Data to use:
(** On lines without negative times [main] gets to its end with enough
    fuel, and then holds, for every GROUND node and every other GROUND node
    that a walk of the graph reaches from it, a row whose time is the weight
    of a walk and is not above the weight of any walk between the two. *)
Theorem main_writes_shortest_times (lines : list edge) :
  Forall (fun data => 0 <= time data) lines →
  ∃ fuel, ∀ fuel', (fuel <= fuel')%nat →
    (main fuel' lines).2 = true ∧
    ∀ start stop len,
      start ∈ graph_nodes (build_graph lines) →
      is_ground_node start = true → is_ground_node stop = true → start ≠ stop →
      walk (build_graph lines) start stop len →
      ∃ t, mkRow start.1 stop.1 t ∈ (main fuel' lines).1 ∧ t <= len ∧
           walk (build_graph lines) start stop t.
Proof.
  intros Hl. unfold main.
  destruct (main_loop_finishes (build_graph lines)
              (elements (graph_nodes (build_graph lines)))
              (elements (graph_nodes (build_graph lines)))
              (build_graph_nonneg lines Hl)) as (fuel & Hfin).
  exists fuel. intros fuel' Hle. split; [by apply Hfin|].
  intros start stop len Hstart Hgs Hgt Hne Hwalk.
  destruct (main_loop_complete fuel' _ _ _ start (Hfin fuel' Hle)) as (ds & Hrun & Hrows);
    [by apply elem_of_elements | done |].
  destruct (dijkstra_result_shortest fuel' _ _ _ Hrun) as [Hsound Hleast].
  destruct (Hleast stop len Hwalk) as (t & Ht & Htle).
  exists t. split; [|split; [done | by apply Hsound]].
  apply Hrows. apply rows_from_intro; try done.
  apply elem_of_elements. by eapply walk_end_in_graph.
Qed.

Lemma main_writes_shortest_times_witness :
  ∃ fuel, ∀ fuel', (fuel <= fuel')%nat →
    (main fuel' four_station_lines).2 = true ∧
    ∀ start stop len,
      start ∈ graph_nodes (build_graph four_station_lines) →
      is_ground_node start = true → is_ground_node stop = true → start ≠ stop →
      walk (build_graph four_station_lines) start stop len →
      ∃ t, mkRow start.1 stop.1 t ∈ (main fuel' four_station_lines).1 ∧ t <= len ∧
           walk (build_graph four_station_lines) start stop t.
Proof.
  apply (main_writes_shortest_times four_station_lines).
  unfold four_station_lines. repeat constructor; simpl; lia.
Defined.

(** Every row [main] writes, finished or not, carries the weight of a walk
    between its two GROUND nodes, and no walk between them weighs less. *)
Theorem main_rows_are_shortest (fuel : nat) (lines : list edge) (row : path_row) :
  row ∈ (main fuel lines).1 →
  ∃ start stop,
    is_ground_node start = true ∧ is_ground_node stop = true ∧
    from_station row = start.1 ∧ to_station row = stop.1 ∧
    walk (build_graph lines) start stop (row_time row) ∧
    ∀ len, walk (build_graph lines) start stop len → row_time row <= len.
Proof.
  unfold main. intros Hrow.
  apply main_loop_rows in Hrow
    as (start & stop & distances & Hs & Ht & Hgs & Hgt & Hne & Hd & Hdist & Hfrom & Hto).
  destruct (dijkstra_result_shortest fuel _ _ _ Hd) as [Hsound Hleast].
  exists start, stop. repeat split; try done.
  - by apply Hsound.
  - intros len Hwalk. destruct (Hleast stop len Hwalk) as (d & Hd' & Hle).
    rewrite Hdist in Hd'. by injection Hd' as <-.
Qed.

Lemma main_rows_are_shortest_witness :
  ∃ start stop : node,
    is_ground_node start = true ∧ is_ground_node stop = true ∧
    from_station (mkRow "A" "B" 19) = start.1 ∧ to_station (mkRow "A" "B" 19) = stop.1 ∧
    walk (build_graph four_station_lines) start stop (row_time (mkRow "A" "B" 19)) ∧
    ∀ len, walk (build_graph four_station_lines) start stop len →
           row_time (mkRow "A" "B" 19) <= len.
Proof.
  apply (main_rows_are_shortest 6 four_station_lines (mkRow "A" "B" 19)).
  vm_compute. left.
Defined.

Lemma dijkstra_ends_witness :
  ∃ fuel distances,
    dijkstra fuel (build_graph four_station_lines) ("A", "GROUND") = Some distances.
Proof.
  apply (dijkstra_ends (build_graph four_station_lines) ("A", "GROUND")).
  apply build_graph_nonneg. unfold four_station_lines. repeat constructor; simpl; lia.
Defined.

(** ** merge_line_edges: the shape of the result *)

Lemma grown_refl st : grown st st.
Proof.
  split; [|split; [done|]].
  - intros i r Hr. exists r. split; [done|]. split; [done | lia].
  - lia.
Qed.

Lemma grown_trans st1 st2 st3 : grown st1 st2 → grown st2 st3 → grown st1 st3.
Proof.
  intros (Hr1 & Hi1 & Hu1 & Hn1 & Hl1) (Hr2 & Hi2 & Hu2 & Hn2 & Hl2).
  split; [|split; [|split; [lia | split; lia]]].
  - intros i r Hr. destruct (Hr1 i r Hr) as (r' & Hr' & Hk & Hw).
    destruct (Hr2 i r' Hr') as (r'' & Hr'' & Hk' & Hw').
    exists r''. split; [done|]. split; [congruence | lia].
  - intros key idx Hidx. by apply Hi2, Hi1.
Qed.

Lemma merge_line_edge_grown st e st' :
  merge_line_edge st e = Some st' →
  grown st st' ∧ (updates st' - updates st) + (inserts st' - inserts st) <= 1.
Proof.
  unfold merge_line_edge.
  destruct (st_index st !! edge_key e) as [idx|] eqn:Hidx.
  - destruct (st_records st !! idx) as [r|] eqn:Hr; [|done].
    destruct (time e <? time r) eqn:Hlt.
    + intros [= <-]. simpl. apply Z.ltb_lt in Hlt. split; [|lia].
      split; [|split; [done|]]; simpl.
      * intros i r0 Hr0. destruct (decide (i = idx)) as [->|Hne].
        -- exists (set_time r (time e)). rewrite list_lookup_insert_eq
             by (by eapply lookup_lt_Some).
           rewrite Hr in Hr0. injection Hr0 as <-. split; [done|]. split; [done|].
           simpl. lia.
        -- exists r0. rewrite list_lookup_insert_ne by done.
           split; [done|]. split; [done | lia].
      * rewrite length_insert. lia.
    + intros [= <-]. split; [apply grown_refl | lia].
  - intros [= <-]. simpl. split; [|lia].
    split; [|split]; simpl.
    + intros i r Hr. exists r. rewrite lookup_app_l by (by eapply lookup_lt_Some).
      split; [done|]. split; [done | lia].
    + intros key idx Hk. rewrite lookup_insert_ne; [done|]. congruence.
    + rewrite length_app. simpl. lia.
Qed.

Prompt: Filter the listing above for lines with the word "Hfin", and copy each one you find.

Solved problem:
              (build_graph_nonneg lines Hl)) as (fuel & Hfin).
  exists fuel. intros fuel' Hle. split; [by apply Hfin|].
  destruct (main_loop_complete fuel' _ _ _ start (Hfin fuel' Hle)) as (ds & Hrun & Hrows);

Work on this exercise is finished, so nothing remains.